- [SOURCE MATERIAL]
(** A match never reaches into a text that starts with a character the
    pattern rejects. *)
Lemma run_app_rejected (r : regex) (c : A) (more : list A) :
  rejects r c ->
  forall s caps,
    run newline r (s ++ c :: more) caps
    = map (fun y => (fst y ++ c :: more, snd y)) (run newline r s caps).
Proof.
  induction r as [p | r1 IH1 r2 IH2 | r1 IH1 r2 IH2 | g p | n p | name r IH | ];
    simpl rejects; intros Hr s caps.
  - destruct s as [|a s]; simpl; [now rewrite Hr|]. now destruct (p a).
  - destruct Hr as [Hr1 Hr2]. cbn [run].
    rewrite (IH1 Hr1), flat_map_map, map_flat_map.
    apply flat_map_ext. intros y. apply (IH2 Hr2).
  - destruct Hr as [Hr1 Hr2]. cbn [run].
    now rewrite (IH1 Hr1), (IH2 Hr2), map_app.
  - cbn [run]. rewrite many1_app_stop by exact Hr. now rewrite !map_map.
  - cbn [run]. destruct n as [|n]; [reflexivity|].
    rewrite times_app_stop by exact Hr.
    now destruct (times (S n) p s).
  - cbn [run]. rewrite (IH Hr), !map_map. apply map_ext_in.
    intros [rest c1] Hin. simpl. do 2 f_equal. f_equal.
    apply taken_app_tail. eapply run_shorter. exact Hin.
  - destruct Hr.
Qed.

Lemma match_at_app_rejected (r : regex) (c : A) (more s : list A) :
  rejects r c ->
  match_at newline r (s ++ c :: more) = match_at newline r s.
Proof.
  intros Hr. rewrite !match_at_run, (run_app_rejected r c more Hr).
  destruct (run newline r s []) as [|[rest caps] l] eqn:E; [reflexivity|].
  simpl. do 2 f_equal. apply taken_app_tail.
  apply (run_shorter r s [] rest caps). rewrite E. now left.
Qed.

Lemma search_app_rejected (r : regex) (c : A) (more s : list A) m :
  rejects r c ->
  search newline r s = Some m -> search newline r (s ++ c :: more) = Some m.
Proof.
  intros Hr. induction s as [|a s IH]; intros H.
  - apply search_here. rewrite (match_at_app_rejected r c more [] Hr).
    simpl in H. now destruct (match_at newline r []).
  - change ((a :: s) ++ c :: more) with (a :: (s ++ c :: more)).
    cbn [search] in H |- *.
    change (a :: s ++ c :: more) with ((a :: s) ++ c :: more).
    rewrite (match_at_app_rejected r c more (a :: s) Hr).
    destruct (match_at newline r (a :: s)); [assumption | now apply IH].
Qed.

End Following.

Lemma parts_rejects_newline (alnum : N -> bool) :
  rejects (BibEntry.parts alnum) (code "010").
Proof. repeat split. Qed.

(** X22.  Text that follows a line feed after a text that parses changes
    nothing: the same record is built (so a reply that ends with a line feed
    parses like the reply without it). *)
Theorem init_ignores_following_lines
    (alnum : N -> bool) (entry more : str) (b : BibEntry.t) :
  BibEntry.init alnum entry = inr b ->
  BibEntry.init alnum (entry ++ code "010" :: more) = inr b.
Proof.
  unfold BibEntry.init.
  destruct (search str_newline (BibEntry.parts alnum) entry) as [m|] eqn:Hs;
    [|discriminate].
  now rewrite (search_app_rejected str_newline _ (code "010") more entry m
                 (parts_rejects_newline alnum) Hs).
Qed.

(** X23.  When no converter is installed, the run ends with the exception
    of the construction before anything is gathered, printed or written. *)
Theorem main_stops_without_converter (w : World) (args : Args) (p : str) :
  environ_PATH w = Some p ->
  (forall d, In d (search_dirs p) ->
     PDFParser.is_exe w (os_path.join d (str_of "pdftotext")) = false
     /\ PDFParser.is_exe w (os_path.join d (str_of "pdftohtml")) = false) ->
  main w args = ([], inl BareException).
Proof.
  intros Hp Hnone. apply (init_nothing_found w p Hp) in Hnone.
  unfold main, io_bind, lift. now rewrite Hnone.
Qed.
---
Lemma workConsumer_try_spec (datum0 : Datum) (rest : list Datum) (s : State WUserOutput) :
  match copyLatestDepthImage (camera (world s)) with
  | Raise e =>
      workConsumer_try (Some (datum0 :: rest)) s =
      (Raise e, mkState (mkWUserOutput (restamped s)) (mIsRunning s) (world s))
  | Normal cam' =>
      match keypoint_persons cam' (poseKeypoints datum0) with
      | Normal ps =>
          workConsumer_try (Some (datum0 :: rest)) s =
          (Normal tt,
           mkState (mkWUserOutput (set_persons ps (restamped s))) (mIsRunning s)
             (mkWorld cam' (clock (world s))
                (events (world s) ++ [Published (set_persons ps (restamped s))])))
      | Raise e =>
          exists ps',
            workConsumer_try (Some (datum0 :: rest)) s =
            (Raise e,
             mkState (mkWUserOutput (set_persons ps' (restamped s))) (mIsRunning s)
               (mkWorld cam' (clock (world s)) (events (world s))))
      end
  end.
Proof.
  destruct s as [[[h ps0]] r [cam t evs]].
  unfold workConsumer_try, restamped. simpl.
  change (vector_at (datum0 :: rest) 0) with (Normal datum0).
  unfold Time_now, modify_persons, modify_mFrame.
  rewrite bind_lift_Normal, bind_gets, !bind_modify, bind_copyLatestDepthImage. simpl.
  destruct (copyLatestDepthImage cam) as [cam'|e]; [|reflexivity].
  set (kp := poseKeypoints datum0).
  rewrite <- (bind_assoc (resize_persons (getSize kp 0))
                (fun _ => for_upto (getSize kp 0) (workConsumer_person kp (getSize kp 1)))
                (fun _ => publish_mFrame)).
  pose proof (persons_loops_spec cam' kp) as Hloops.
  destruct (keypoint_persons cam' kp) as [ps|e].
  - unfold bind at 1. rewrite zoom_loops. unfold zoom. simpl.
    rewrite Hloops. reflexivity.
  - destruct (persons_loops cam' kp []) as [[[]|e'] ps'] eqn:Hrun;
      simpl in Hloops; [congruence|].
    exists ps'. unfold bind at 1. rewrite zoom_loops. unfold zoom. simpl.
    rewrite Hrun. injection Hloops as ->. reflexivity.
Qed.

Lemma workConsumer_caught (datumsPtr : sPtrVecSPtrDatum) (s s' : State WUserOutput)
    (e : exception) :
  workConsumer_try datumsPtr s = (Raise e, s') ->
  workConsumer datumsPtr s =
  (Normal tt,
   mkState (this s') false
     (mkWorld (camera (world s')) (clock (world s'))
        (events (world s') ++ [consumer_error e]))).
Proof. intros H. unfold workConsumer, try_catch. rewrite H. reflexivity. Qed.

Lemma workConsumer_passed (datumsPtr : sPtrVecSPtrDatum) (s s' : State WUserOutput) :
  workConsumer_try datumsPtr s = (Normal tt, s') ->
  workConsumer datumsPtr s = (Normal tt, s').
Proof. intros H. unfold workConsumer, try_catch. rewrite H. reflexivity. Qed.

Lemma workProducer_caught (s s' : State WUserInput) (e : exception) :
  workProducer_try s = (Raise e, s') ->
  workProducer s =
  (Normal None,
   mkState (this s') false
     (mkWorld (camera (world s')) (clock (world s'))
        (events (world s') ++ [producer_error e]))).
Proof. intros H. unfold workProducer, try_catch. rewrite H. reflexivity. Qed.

- [DESCRIPTION OF THE TASK]
For the listing above, how many lines contain the word "Hloops"? Respond with nothing but the number.

- [SOLUTION]
4